GIVEN RECORDS below:

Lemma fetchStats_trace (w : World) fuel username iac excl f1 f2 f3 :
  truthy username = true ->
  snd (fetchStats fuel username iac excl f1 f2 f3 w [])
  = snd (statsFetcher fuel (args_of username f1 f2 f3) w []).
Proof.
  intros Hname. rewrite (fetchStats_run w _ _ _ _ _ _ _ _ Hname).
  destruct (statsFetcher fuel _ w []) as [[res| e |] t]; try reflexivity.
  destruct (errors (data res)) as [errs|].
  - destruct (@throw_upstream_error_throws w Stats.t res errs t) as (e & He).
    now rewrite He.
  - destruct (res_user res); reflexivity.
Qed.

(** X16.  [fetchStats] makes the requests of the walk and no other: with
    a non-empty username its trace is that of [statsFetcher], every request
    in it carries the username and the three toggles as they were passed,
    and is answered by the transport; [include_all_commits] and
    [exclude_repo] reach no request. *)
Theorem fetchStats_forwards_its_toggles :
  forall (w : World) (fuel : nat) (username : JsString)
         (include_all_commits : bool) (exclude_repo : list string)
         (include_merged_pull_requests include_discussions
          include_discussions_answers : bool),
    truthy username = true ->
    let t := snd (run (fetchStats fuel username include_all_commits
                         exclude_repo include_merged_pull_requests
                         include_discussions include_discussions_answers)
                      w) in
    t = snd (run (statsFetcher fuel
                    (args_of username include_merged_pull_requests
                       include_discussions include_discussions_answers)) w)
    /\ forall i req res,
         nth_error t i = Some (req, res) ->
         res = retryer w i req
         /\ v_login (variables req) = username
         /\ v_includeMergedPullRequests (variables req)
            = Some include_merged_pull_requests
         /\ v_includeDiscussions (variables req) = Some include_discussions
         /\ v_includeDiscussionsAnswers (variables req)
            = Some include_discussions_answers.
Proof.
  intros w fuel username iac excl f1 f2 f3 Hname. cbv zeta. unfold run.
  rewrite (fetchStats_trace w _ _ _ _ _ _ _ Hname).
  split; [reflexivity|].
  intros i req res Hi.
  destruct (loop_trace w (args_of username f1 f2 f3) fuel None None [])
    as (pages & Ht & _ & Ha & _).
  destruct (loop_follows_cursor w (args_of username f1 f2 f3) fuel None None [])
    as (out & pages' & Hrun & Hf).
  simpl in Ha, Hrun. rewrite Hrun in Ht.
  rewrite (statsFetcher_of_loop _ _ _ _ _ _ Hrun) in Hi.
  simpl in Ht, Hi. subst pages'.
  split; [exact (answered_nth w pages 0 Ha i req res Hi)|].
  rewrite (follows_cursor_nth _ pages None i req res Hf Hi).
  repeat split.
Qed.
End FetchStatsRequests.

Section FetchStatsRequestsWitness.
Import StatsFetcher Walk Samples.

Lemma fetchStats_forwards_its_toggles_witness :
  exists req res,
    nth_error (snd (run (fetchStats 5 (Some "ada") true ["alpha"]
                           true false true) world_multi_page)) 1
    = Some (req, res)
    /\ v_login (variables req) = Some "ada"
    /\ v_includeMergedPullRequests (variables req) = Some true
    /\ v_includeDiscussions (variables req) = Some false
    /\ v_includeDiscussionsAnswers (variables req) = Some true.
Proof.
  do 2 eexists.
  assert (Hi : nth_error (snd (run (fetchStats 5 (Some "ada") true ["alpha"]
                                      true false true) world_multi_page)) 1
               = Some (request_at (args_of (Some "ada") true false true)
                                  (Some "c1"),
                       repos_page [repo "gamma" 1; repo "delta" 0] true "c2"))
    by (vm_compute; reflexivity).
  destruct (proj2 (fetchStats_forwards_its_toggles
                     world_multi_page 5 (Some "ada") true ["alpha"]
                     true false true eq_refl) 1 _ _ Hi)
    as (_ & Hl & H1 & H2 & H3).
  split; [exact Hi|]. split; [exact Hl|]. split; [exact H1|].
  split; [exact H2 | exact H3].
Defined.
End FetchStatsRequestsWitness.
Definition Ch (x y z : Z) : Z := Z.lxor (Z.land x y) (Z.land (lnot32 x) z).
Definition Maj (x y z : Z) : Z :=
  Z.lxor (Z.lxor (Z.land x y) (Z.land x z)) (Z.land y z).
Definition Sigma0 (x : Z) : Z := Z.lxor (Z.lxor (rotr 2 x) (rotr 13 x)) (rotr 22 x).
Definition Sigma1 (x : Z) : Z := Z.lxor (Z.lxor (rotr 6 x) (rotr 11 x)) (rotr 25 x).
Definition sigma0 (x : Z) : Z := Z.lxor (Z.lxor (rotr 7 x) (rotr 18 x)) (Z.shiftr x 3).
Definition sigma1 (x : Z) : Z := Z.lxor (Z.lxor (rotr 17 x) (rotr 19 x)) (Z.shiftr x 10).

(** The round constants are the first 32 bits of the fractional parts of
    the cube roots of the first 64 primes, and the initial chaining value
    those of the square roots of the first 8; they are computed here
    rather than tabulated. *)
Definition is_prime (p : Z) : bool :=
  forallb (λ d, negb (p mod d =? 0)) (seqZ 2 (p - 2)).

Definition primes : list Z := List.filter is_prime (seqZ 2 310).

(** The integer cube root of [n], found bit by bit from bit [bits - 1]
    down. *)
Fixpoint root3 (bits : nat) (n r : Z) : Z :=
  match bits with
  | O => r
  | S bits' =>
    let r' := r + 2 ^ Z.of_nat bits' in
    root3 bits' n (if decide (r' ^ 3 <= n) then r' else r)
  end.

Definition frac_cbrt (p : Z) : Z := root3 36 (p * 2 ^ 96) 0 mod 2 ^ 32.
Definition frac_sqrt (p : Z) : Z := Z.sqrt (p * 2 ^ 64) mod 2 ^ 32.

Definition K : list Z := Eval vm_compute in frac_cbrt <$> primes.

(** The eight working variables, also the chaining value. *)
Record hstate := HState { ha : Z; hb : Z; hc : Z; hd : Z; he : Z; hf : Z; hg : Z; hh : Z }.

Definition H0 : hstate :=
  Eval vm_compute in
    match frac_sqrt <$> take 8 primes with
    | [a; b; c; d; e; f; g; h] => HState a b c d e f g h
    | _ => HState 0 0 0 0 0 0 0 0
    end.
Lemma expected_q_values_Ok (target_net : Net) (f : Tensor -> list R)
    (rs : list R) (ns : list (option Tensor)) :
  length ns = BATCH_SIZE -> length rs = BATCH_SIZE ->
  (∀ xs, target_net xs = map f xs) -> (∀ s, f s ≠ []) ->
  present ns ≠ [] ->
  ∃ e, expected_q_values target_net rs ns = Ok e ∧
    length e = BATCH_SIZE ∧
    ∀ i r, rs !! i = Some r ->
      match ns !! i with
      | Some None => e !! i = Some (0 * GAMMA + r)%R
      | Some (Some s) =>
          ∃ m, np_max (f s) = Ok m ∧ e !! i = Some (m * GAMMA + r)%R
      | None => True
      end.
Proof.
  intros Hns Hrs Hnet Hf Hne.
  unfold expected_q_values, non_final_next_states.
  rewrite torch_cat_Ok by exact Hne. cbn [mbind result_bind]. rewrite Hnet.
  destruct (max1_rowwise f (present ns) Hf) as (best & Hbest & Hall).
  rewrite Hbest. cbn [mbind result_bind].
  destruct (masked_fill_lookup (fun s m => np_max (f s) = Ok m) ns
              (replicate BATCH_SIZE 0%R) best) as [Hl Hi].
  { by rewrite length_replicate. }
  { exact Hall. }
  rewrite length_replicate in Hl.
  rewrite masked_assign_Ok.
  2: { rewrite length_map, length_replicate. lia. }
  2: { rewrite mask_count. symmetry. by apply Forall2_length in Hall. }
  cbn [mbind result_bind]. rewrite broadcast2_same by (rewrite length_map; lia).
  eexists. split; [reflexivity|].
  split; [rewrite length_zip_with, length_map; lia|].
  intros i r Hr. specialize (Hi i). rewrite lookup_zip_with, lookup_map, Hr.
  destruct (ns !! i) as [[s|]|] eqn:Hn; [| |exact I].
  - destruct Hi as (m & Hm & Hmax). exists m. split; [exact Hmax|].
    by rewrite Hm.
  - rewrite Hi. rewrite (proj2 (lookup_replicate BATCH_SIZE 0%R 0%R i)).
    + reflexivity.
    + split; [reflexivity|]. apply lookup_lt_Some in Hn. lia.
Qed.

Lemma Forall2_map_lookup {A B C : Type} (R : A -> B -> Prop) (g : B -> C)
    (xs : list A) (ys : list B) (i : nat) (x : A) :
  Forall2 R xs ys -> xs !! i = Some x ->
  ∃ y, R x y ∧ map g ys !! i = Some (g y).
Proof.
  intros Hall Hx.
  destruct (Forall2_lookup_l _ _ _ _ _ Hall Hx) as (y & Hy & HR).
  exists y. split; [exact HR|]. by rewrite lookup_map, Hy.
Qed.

End of GIVEN RECORDS.
GIVEN RECORDS below:

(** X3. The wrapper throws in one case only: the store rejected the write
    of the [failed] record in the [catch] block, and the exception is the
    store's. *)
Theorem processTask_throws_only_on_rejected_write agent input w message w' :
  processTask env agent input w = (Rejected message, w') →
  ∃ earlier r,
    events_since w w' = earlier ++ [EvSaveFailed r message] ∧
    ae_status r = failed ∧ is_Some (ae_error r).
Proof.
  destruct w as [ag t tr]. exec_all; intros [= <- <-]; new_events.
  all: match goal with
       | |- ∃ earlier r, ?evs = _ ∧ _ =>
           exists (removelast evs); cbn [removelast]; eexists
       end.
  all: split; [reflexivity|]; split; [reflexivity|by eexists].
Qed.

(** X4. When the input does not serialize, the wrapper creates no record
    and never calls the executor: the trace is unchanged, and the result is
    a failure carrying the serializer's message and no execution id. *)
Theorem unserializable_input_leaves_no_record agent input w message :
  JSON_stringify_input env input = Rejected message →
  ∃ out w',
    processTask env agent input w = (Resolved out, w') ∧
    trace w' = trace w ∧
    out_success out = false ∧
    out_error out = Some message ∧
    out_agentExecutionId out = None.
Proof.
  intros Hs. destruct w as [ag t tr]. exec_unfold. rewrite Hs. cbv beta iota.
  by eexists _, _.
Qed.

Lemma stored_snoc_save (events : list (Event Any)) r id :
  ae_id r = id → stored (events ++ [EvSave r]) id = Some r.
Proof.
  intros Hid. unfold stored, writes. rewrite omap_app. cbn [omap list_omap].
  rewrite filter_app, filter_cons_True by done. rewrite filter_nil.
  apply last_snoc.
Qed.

End of GIVEN RECORDS.

# WHAT IS EXPECTED:
Copy out, word for word, the part of the entries above that begins at the line with "Lemma fetchStats_trace (w" and ends at the line with "t = snd (run (statsFetcher fuel", including both.

# TASK RESULT:
Lemma fetchStats_trace (w : World) fuel username iac excl f1 f2 f3 :
  truthy username = true ->
  snd (fetchStats fuel username iac excl f1 f2 f3 w [])
  = snd (statsFetcher fuel (args_of username f1 f2 f3) w []).
Proof.
  intros Hname. rewrite (fetchStats_run w _ _ _ _ _ _ _ _ Hname).
  destruct (statsFetcher fuel _ w []) as [[res| e |] t]; try reflexivity.
  destruct (errors (data res)) as [errs|].
  - destruct (@throw_upstream_error_throws w Stats.t res errs t) as (e & He).
    now rewrite He.
  - destruct (res_user res); reflexivity.
Qed.

(** X16.  [fetchStats] makes the requests of the walk and no other: with
    a non-empty username its trace is that of [statsFetcher], every request
    in it carries the username and the three toggles as they were passed,
    and is answered by the transport; [include_all_commits] and
    [exclude_repo] reach no request. *)
Theorem fetchStats_forwards_its_toggles :
  forall (w : World) (fuel : nat) (username : JsString)
         (include_all_commits : bool) (exclude_repo : list string)
         (include_merged_pull_requests include_discussions
          include_discussions_answers : bool),
    truthy username = true ->
    let t := snd (run (fetchStats fuel username include_all_commits
                         exclude_repo include_merged_pull_requests
                         include_discussions include_discussions_answers)
                      w) in
    t = snd (run (statsFetcher fuel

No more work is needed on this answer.